My thinking behind making sudo-on-singleuser a 'single flag feature' would be:

  1. This is probably a pretty common feature, but its very hard to configure atm without fairly deep juphub + kubespawner + k8s knowledge. Getting sudo access to the pods is currently a pretty k8s knowledgeable operation atm, because there's enough values you have to get right that its pretty easy to mess up following a step-by-step, and if/when you do mess up, the layers you have to debug thru are fairly deep. I suspect a fair percentage of scientist-user clusters would prefer to enable sudo? Templating is more accurately executed by computers than sysadmins haha.
  2. A single value may be easier to support over long term upgrades than a shifting variety of flags that accomplish the sudo on singleuser goal: In our case, having this be several bits and bobbles you add to your own z2jh config has meant our sudo has broken a couple times over the years as the "necessary bits and bobbles list" has shifted. So from a chart maintenance and long term compatibility standpoint, I think a single value that activates the lower level flags/env/etc might be easier to support! Which in turn might reduce upstream noise and support demand for sudo assist (which prolly hasn't been that high in reality or this would already be a feature grin, but still).
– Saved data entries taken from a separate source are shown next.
Lemma dequeue_scan_spec n i shard h qs ls :
  shards_are h qs ls → length ls = QUEUE_SHARDS →
  match scan_lists n i shard ls with
  | None => dequeue_scan n i shard h qs = Ret (None, h, qs)
  | Some (idx, a, w, l) =>
      ls !! idx = Some ((a, w) :: l) ∧
      ∃ h' qs', dequeue_scan n i shard h qs = Ret (Some w, h', qs') ∧ shards_are h' qs' (<[idx := l]> ls)
  end.
Proof.
  intros H Hl. revert i. induction n as [|n IH]; intros i; [done|]. cbn [scan_lists dequeue_scan].
  set (idx := shard_of _). destruct (shards_lookup h qs ls idx H Hl (shard_range _)) as (q & l & Eq & El & Hq).
  rewrite Eq, El. destruct l as [|[a w] l].
  - rewrite (work_dequeue_nil h q Hq), bind_Ret_l. cbn. rewrite (list_insert_id qs idx q Eq). apply IH.
  - split; [done|]. destruct (shards_dequeue h qs ls idx q a w l H Eq El) as (h' & q' & -> & H'). rewrite bind_Ret_l.
    by eexists _, _.
Qed.

Lemma sharded_enqueue_spec h sq ls item work :
  shards_are h (sq_queues sq) ls → length ls = QUEUE_SHARDS → h !! item = None → item ≠ 0 →
  ∃ h' qs', sharded_work_enqueue h sq item work = Ret (h', mkSharded qs' (u64 (sq_next_shard sq + 1))) ∧
    shards_are h' qs' (alter (fun l => l ++ [(item, work)]) (shard_of (sq_next_shard sq)) ls).
Proof.
  intros H Hl Hf Hz. unfold sharded_work_enqueue. set (idx := shard_of _).
  destruct (shards_lookup h _ ls idx H Hl (shard_range _)) as (q & l & -> & El & Hq).
  destruct (work_enqueue_spec h q l item work Hq Hf Hz) as (h' & q' & -> & Hq' & Hframe & Hdom). rewrite bind_Ret_l.
  eexists _, _. split; [done|]. rewrite (alter_as_insert _ _ _ _ El).
  eapply (shards_update h h' _ ls idx l); try done.
  - intros a. rewrite map_app, elem_of_app. intros [Ha|Ha]; [by left|]. right. cbn in Ha. by apply list_elem_of_singleton in Ha as ->.
  - intros a Ha Ha'. apply Hframe; [done|]. intros ->. apply Ha'. rewrite map_app. apply elem_of_app. right. cbn. apply list_elem_of_here.
  - intros a. rewrite Hdom, map_app, elem_of_app. cbn. rewrite list_elem_of_singleton. split.
    + intros [->|Hs]; [by left; right|]. destruct (decide (a ∈ map fst l)); [by left; left|by right].
    + intros [[Ha|Ha]|[Hs _]]; [|by left|by right]. right. by apply (dll_nonzero _ _ _ _ _ a (proj1 Hq)).
Qed.

(** The scan visits every list, and passes over empty ones only. *)
Lemma scan_lists_None n shard ls i :
  scan_lists n i shard ls = None ↔ ∀ k, (i <= k < i + n)%nat → default [] (ls !! shard_of (shard + Z.of_nat k)) = [].
Proof.
  revert i. induction n as [|n IH]; intros i; cbn [scan_lists]; [split; [intros _ k; lia|done]|].
  destruct (ls !! shard_of (shard + Z.of_nat i)) as [[|[a w] l]|] eqn:E.
  - rewrite IH. split; intros H k Hk; [|apply H; lia]. destruct (decide (k = i)) as [->|]; [by rewrite E|]. apply H. lia.
  - split; [done|]. intros H. specialize (H i ltac:(lia)). by rewrite E in H.
  - rewrite IH. split; intros H k Hk; [|apply H; lia]. destruct (decide (k = i)) as [->|]; [by rewrite E|]. apply H. lia.
Qed.

Lemma shards_covered shard j : (j < QUEUE_SHARDS)%nat → ∃ k, (k < QUEUE_SHARDS)%nat ∧ shard_of (shard + Z.of_nat k) = j.
Proof.
  unfold shard_of, QUEUE_SHARDS. intros Hj. exists (Z.to_nat ((Z.of_nat j - shard) mod 16)).
  pose proof (Z.mod_pos_bound (Z.of_nat j - shard) 16). split; [lia|].
  rewrite Z2Nat.id, Zplus_mod_idemp_r by lia. replace (shard + (Z.of_nat j - shard)) with (Z.of_nat j) by lia.
  rewrite Z.mod_small by lia. lia.
Qed.

Lemma scan_all_empty shard ls :
  length ls = QUEUE_SHARDS → (scan_lists QUEUE_SHARDS 0 shard ls = None ↔ concat ls = []).
Proof.
  intros Hl. rewrite scan_lists_None. split.
  - intros H. apply concat_nil_Forall. apply list.Forall_forall. intros l Hin. apply list_elem_of_lookup_1 in Hin as [j Hj].
    destruct (shards_covered shard j) as (k & Hk & Ek); [rewrite <- Hl; by eapply lookup_lt_Some|].
    specialize (H k ltac:(lia)). by rewrite Ek, Hj in H.
  - intros H k _. apply concat_nil_Forall in H. destruct (ls !! _) as [l|] eqn:El; [|done]. cbn.
    by apply (Forall_lookup_1 _ _ _ _ H El).
Qed.

(** ** Draining *)

(** Work as the timers enqueue it: created, and its reference given up. *)
Definition enqueued_work : refcounter_t := refcounter_yield refcounter_init.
snickell avatar Apr 12 '22 04:04 snickell

OK! I think my initial intuition is bearing out, you probably need the singleuser image launched to be launched (by kubespawner, see: ) with allowPrivilegeEscalation: true in order to use sudo on z2jh spawner notebooks.
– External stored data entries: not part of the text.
(* ===== verification/WorkPoolTheorems.v ===== *)
(** * WorkPoolTheorems: every piece of work is run once

    Invariants of the worker pool under every interleaving, what a shutdown
    guarantees, and a schedule in which a signal is lost. *)

From stdpp Require Import gmap.
From S2P Require Import Prelude Refcount WorkQueue WorkQueueTheorems WorkPool.

#[export] Instance worker_pc_eq_dec : EqDecision worker_pc.
Proof. solve_decision. Defined.

(** ** Sums and collections over threads *)

Fixpoint total {A} (f : A → Z) (l : list A) : Z := match l with [] => 0 | x :: l' => f x + total f l' end.

Lemma total_insert {A} (f : A → Z) l k x y : l !! k = Some x → total f (<[k := y]> l) = total f l - f x + f y.
Proof.
  revert k. induction l as [|z l IH]; intros [|k] H; try done.
  - injection H as ->. cbn. lia.
  - change (<[S k := y]> (z :: l)) with (z :: <[k := y]> l). cbn [total]. rewrite (IH k H). lia.
Qed.

Lemma total_app {A} (f : A → Z) l1 l2 : total f (l1 ++ l2) = total f l1 + total f l2.
Proof. induction l1 as [|x l1 IH]; cbn; lia. Qed.

Lemma total_nonneg {A} (f : A → Z) l : (∀ x, 0 <= f x) → 0 <= total f l.
Proof. intros H. induction l as [|x l IH]; cbn; [lia|]. specialize (H x). lia. Qed.

Lemma total_member {A} (f : A → Z) l k x : (∀ x, 0 <= f x) → l !! k = Some x → f x <= total f l.
Proof.
  intros H. revert k. induction l as [|z l IH]; intros [|k] Hk; try done; cbn in Hk |- *.
  - injection Hk as ->. pose proof (total_nonneg f l H). lia.
  - specialize (IH k Hk). specialize (H z). lia.
Qed.

Lemma total_map {A B} (f : B → Z) (g : A → B) l : total f (map g l) = total (fun x => f (g x)) l.
Proof. induction l as [|x l IH]; cbn; lia. Qed.

Lemma total_ext {A} (f g : A → Z) l : (∀ x, f x = g x) → total f l = total g l.
Proof. intros H. induction l as [|x l IH]; cbn; [done|]. rewrite H. lia. Qed.

(** ** The invariant *)

Definition in_hand (w : worker) : list Z := match wk_pc w with Decide (Some x) | Running x => [x] | _ => [] end.
Definition pending (pc : producer_pc) : list Z := match pc with Counting x | Pushing _ x => [x] | _ => [] end.
Definition event_work (e : work_event) : Z := match e with Executed x | Aborted x | WorkFreed x => x end.

Definition holding (w : worker) : Z := match wk_pc w with Recheck _ _ | Resting | Again _ _ | Decide _ => 1 | _ => 0 end.
Definition idling (w : worker) : Z := match wk_pc w with Sleeping | Waking => 1 | _ => 0 end.

Definition stopped_only (e : work_event) : Prop := match e with Aborted _ => True | _ => False end.
(** Inserting a measurement keeps the cache's invariant (no node twice, never
    over capacity); afterwards the node's latency is found, and every other node
    is found with the latency it had, except, in a full cache without an entry for
    the node, the one with the oldest measurement, which is evicted. *)
Theorem latency_cache_insert c node latency clock :
  cache_wf c → tv_ok (clock O) → tv_ok (clock 1%nat) →
  (∀ e, e ∈ lc_entries c → tv_us (me_timestamp e) < tv_us (clock O)) →
  let c' := meridian_latency_cache_insert c node latency clock in
  cache_wf c' ∧ meridian_latency_cache_get c' node = Some latency
  ∧ ∀ n, measure_key n ≠ measure_key node →
      meridian_latency_cache_get c' n = meridian_latency_cache_get c n
      ∨ (meridian_latency_cache_get c node = None ∧ zlen (lc_entries c) = lc_capacity c
         ∧ ∃ e, e ∈ lc_entries c ∧ entry_key e = measure_key n
                ∧ ∀ e', e' ∈ lc_entries c → tv_us (me_timestamp e) <= tv_us (me_timestamp e')).
Proof.
  intros [Hnd Hb Hpos Hok] T0 T1 Hpast c'.
  destruct (cache_insert_found c node latency clock) as [W G]; [done|done|done|]. fold c' in W, G.
  split; [done|]. split; [done|].
  intros n Hn. pose proof (cache_get_ext c c' n Hnd (cache_keys _ W)) as Hkeep.
  subst c'. unfold meridian_latency_cache_insert in *.
  destruct (find_index (entry_is (node_addr node) (node_port node)) (lc_entries c)) as [i|] eqn:Ei.
  - left. apply Hkeep. intros e Hk. simpl. apply find_index_Some in Ei as (e0 & Ee & Hk0 & _). apply entry_is_key in Hk0.
    rewrite insert_elem by (by eapply lookup_lt_Some). split.
    + intros [->|(j & _ & Ej)]; [|by eapply list_elem_of_lookup_2]. by destruct Hn.
    + intros He. apply list_elem_of_lookup in He as [j Ej]. right. exists j. split; [|done]. intros ->.
      simplify_eq. unfold measure_key in *. congruence.
  - destruct (Z.ltb_spec (zlen (lc_entries c)) (lc_capacity c)).
    + left. apply Hkeep. intros e Hk. simpl. rewrite elem_of_app, list_elem_of_singleton. split; [|by left].
      intros [He| ->]; [done|]. by destruct Hn.
    + destruct (oldest_loop_spec (lc_entries c) 0 0 (clock O) T0 Hok) as (m & Hm & _ & Hall).
      destruct Hm as [[_ ->]|(j & e0 & Eo & Ej & ->)].
      { exfalso. destruct (lc_entries c) as [|x l]; [unfold zlen in *; simpl in *; lia|].
        specialize (Hall x ltac:(set_solver)). specialize (Hpast x ltac:(set_solver)). lia. }
      simpl in Eo. destruct (decide (entry_key e0 = measure_key n)) as [Hk0|Hk0].
      * right. split; [unfold meridian_latency_cache_get; by rewrite Ei|]. split; [lia|]. exists e0.
        split; [by eapply list_elem_of_lookup_2|]. split; [done|]. done.
      * left. apply Hkeep. intros e Hk. simpl. rewrite Eo, insert_elem by (by eapply lookup_lt_Some). split.
        -- intros [->|(k & _ & Ek)]; [|by eapply list_elem_of_lookup_2]. by destruct Hn.
        -- intros He. apply list_elem_of_lookup in He as [k Ek]. right. exists k. split; [|done]. intros ->.
           simplify_eq.
Qed.

Definition demo_cache : meridian_latency_cache_t :=
  mkCache [mkMeasure 1 80 500 (mkTimeval 9 0); mkMeasure 2 80 700 (mkTimeval 8 999999)] 2.

(** A third node in a cache of two: the entry of node 2, measured first, goes. *)
Lemma latency_cache_insert_witness :
  meridian_latency_cache_get
    (meridian_latency_cache_insert demo_cache (meridian_node_create_unidentified 3 80) 42 (fun _ => mkTimeval 10 0))
    (meridian_node_create_unidentified 3 80) = Some 42.
Proof.
  destruct (latency_cache_insert demo_cache (meridian_node_create_unidentified 3 80) 42 (fun _ => mkTimeval 10 0))
    as (_ & H & _).
  - split; [apply (bool_decide_eq_true_1 _); reflexivity|unfold zlen; simpl; lia|simpl; lia|].
    repeat constructor; vm_compute; congruence.
  - split; [discriminate|reflexivity].
  - split; [discriminate|reflexivity].
  - intros e [->|[->|[]%not_elem_of_nil]%elem_of_cons]%elem_of_cons; reflexivity.
  - exact H.
Defined.

(** ** Expiry of measurements *)

(** The compaction leaves, at the front, the kept entries among those read. *)
Lemma evict_loop_spec n now read write entries orig :
  (write <= read)%nat → length entries = length orig → (read + n)%nat = length orig →
  take write entries = List.filter (entry_fresh now) (take read orig) → drop read entries = drop read orig →
  let '(entries', count) := evict_loop n now read write entries in
  take count entries' = List.filter (entry_fresh now) orig.
Proof.
  revert read write entries. induction n as [|n IH]; intros read write entries Hle Hlen Hn Ht Hd; simpl.
  { rewrite Ht, take_ge by lia. done. }
  destruct (lookup_lt_is_Some_2 orig read) as [e Ee]; [lia|].
  assert (Ee' : entries !! read = Some e).
  { rewrite <- (Nat.add_0_r read) at 1. rewrite <- lookup_drop, Hd, lookup_drop, Nat.add_0_r. done. }
  rewrite Ee'. assert (Hts : take (S read) orig = take read orig ++ [e]) by by apply take_S_r.
  assert (Hds : drop (S read) entries = drop (S read) orig).
  { replace (S read) with (read + 1)%nat by lia. by rewrite <- !drop_drop, Hd. }
  destruct (entry_fresh now e) eqn:Ef.
  - assert (Hw : ∀ es, es = (if (write =? read)%nat then entries else <[write := e]> entries) →
              length es = length orig ∧ take (S write) es = take write entries ++ [e] ∧ drop (S read) es = drop (S read) entries).
    { intros es ->. destruct (Nat.eqb_spec write read) as [->|Hne].
      - split; [done|]. split; [by apply take_S_r|done].
      - split; [by rewrite length_insert|]. split; [|by rewrite drop_insert_lt by lia].
        rewrite (take_S_r _ write e) by (apply list_lookup_insert_eq; lia). by rewrite take_insert_ge. }
    destruct (Hw _ eq_refl) as (H1 & H2 & H3). apply IH; [lia|done|lia| |by rewrite H3].
    rewrite H2, Ht, Hts, List.filter_app. simpl. by rewrite Ef.
  - apply IH; [lia|done|lia| |done]. rewrite Ht, Hts, List.filter_app. simpl. by rewrite Ef, app_nil_r.
Qed.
Relevant kubespawner docs are https://jupyterhub-kubespawner.readthedocs.io/en/latest/spawner.html#kubespawner.KubeSpawner.allow_privilege_escalation : image

Which explicitly states: "When set to False (the default), the primary user visible effect is that setuid binaries (like sudo) will no longer work."

For those (like me) using an older kubespawner, which was not trying to protect (wisely by default!) against malicious users escaping their k8s jail, this is a change we'll need to make to get our juphubs working with sudo again.
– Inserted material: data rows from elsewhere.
Fixpoint timing_wheel_fire_expired (hw : hierarchical_timing_wheel_t) (expired : list Z)
  : exec (hierarchical_timing_wheel_t * list wheel_work) :=
  match expired with
  | [] => Ret (hw, [])
  | a :: expired' =>
      t <- timer_at (hw_heap hw) a ;;
      if ti_removed t then
        heap <- timer_unref (hw_heap hw) a ;;
        timing_wheel_fire_expired (hw_with hw heap (hw_timers hw)) expired'
      else
        let next := if (ti_current t <? length (ti_steps t) - 1)%nat
                    then skip_zero (drop (S (ti_current t)) (ti_steps t)) (S (ti_current t))
                    else length (ti_steps t) in
        match ti_steps t !! next with
        | Some (_, l) =>
            hw1 <- timing_wheel_set_timer
                     (hw_with hw (<[a := ti_with_current t next]> (hw_heap hw)) (hw_timers hw)) l a ;;
            heap <- timer_unref (hw_heap hw1) a ;;
            timing_wheel_fire_expired (hw_with hw1 heap (hw_timers hw1)) expired'
        | None =>
            heap <- timer_unref (hw_heap hw) a ;;
            '(hw1, works) <- timing_wheel_fire_expired (hw_with hw heap (hw_timers hw)) expired' ;;
            Ret (hw1, ti_work t :: works)
        end
  end.

Definition timing_wheel_on_tick (hw : hierarchical_timing_wheel_t) (l : wheel_level)
  : exec (hierarchical_timing_wheel_t * list wheel_work) :=
  if tw_stopped (hw_wheel hw l) then Ret (hw, [])
  else
    '(hw1, expired) <- wheel_advance hw l ;;
    '(hw2, works) <- timing_wheel_run hw1 l ;;
    '(hw3, works') <- timing_wheel_fire_expired hw2 expired ;;
    Ret (hw3, works ++ works').

(** ** Durations *)

Record timer_duration_t := mkDuration {
  du_days : Z;
  du_hours : Z;
  du_minutes : Z;
  du_seconds : Z;
  du_milliseconds : Z
}.

(** Carries happen only when the lower unit exceeds the upper one's length. *)
Definition timer_duration_rectify (d : timer_duration_t) : timer_duration_t :=
  let '(ms, s) := if Time_Seconds <? du_milliseconds d
                  then (du_milliseconds d mod Time_Seconds, u64 (du_seconds d + du_milliseconds d / Time_Seconds))
                  else (du_milliseconds d, du_seconds d) in
  let '(s, m) := if Time_Minutes <? s then (s mod Time_Minutes, u64 (du_minutes d + s / Time_Minutes))
                 else (s, du_minutes d) in
  let '(m, h) := if Time_Hours <? m then (m mod Time_Hours, u64 (du_hours d + m / Time_Hours)) else (m, du_hours d) in
  let '(h, dd) := if Time_Days <? h then (h mod Time_Days, u64 (du_days d + h / Time_Days)) else (h, du_days d) in
  mkDuration dd h m s ms.

(** The plan starts at the largest unit in use. *)
Definition timer_plan (d : timer_duration_t) : list (Z * wheel_level) :=
  let full := [(du_days d, days); (du_hours d, hours); (du_minutes d, minutes); (du_seconds d, seconds);
               (du_milliseconds d, milliseconds)] in
  if 0 <? du_days d then full
  else if 0 <? du_hours d then drop 1 full
  else if 0 <? du_minutes d then drop 2 full
  else if 0 <? du_seconds d then drop 3 full
  else drop 4 full.

Definition hierarchical_timing_wheel_create (slot_count : nat) : hierarchical_timing_wheel_t :=
  mkWheels ∅ 1 ∅ 1 false (timing_wheel_create Time_Days slot_count) (timing_wheel_create Time_Hours slot_count)
    (timing_wheel_create Time_Minutes slot_count) (timing_wheel_create Time_Seconds slot_count)
    (timing_wheel_create 1 slot_count).

(** The identifier is read from the timer after the creator's reference is given
    up. *)
Definition hierarchical_timing_wheel_set_timer (hw : hierarchical_timing_wheel_t) (ctx : Z)
    (delay : timer_duration_t) : exec (Z * hierarchical_timing_wheel_t) :=
  let steps := timer_plan (timer_duration_rectify delay) in
  let id := hw_next_id hw in
  let '(a, hw1) := hw_alloc hw (mkTimer refcounter_init id steps 0 (WCallback ctx) false 0) in
  heap1 <- timer_ref (hw_heap hw1) a ;;
  let hw2 := mkWheels heap1 (hw_next_addr hw1) (<[id := a]> (hw_timers hw1)) (u64 (id + 1)) (hw_stopped hw1)
               (hw_days hw1) (hw_hours hw1) (hw_minutes hw1) (hw_seconds hw1) (hw_milliseconds hw1) in
  match steps with
  | [] => Trap
  | (_, l) :: _ =>
      hw3 <- timing_wheel_set_timer hw2 l a ;;
      heap <- timer_unref (hw_heap hw3) a ;;
      t <- timer_at heap a ;;
      Ret (ti_timerId t, hw_with hw3 heap (hw_timers hw3))
  end.
Lemma set_armed hw hw' ctx ctx' delay id b :
  hw_wf hw → hw_next_id hw + 1 < 2 ^ 64 → hierarchical_timing_wheel_set_timer hw ctx' delay = Ret (id, hw') → armed hw' (WCallback ctx) b →
  armed hw (WCallback ctx) b ∨ (ctx' = ctx ∧ b = hw_next_addr hw).
Proof.
  intros W Hn E ((k & i & Hi) & t & Et & Ew & Hr).
  destruct (hierarchical_set_spec hw ctx' delay W Hn) as (d & l & hw2 & _ & E2 & _ & _ & Hh & _ & K & _).
  rewrite E in E2. injection E2 as -> ->. rewrite Hh in Et. destruct (decide (b = hw_next_addr hw)) as [->|Hne].
  - rewrite lookup_insert_eq in Et. injection Et as <-. injection Ew as <-. by right.
  - rewrite lookup_insert_ne in Et by done. left. destruct (K b) as [_ Ks]; [by rewrite Et|]. apply Ks in Hi.
    split; [by exists k, i|by exists t].
Qed.

Lemma cancel_armed hw hw' w id b :
  hw_wf hw → hierarchical_timing_wheel_cancel_timer hw id = Ret hw' → armed hw' w b →
  armed hw w b ∧ hw_timers hw !! id ≠ Some b.
Proof.
  intros W E ((k & i & Hi) & t' & Et' & Ew & Hr). destruct (hw_timers hw !! id) as [a|] eqn:Em.
  - destruct (cancel_mapped hw id a W Em) as (t & Et & _ & E2). rewrite E in E2. injection E2 as ->.
    cbn in Et'. rewrite slot_of_with in Hi. destruct (decide (b = a)) as [->|Hne].
    + rewrite lookup_insert_eq in Et'. injection Et' as <-. done.
    + rewrite lookup_insert_ne in Et' by done. split; [|congruence]. split; [by exists k, i|by exists t'].
  - unfold hierarchical_timing_wheel_cancel_timer in E. rewrite Em in E. injection E as <-. split; [|done]. split; [by exists k, i|by exists t'].
Qed.

Lemma keeps_waits hw hw' l a t r :
  keeps a hw hw' → tw_position (hw_wheel hw' l) = tw_position (hw_wheel hw l) → slots_len hw' l = slots_len hw l →
  waits hw l a t r → waits hw' l a t r.
Proof.
  intros [E S] Ep El (p & c & Hin & Ea & Er). exists p, c.
  split; [by apply S|]. split; [by rewrite E|]. unfold remaining. by rewrite Ep, El.
Qed.

(** The distance to a slot counts down as the wheel turns. *)
Lemma distance_turn n pos p :
  0 <= pos < n → 0 <= p < n →
  ((p - pos - 1) mod n = 0 ↔ p = (pos + 1) mod n)
  ∧ ((p - pos - 1) mod n ≠ 0 → (p - (pos + 1) mod n - 1) mod n = (p - pos - 1) mod n - 1).
Proof.
  intros Hpos Hp.
  assert (E1 : (pos + 1) mod n = if pos + 1 =? n then 0 else pos + 1).
  { destruct (Z.eqb_spec (pos + 1) n) as [->|]; [apply Z_mod_same_full|apply Z.mod_small; lia]. }
  assert (E2 : ∀ x, - n <= x < n → x mod n = if x <? 0 then x + n else x).
  { intros x Hx. destruct (Z.ltb_spec x 0); [|apply Z.mod_small; lia].
    symmetry. apply Z.mod_unique with (-1); lia. }
  rewrite E1. rewrite !E2 by (destruct (pos + 1 =? n) eqn:?; lia).
  destruct (Z.eqb_spec (pos + 1) n); repeat case_match; lia.
Qed.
snickell avatar Apr 12 '22 05:04 snickell

@Atharex any chance you're still working on this and can double verify my fix?

snickell avatar Apr 12 '22 05:04 snickell

Currently I don't think there's a way to set the kubespawner allow_privilege_escalation jupyter config trait from the z2jh chart without overriding the config, I've created a PR to permit this: https://github.com/jupyterhub/zero-to-jupyterhub-k8s/pull/2663

snickell avatar Apr 12 '22 05:04 snickell

For anyone else bumping into this who's gone through @consideRatio 's checklist and still is having problems, try adding this to your values.yaml:

singleuser:
  extraConfig:
    allowPrivilegeEscalationForSudo: |
      # unbreak sudo, see: https://github.com/jupyterhub/zero-to-jupyterhub-k8s/issues/2429
      c.KubeSpawner.allow_privilege_escalation = True 

For us, this was the key to re-enable sudo on a current z2jh chart (which has a current kubespawner, which I suspect is where this breakage appearing originated)

For a full "fixed" example of @Atharex 's original question, I believe the following (adding KubeSpaner.allow_privilege_escalation = True) will work:

singleuser:
  extraEnv:
    GRANT_SUDO: "yes"
    NOTEBOOK_ARGS: "--allow-root"
  uid: 0
  fsGid: 0
  cmd: start-singleuser.sh
  extraConfig:
    allowPrivilegeEscalationForSudo: |
      # unbreak sudo, see: https://github.com/jupyterhub/zero-to-jupyterhub-k8s/issues/2429
      c.KubeSpawner.allow_privilege_escalation = True 

snickell avatar Apr 12 '22 06:04 snickell

I haven't read all this and is a bit too busy to focus on this right now, but please note that the kubespawner 3 release included changes of relevance to this. Check out its changelog! I hope to get time to focus on this soon, but not this moment =/

consideRatio avatar Apr 12 '22 15:04 consideRatio

@consideRatio exactly haha: kubespawner 3 introduced the change that broke our sudo, and guessing other folks in this thread too. Here's the commit to kubespawner by @yuvipanda : https://github.com/jupyterhub/kubespawner/commit/4258795617f539229ecda2a12ce1600891b5bdf9 which explicitly calls out what needs to be changed to use sudo with kubespawner3 (same as I discovered above: you now need c.KubeSpawner.allow_privilege_escalation = True to use sudo ).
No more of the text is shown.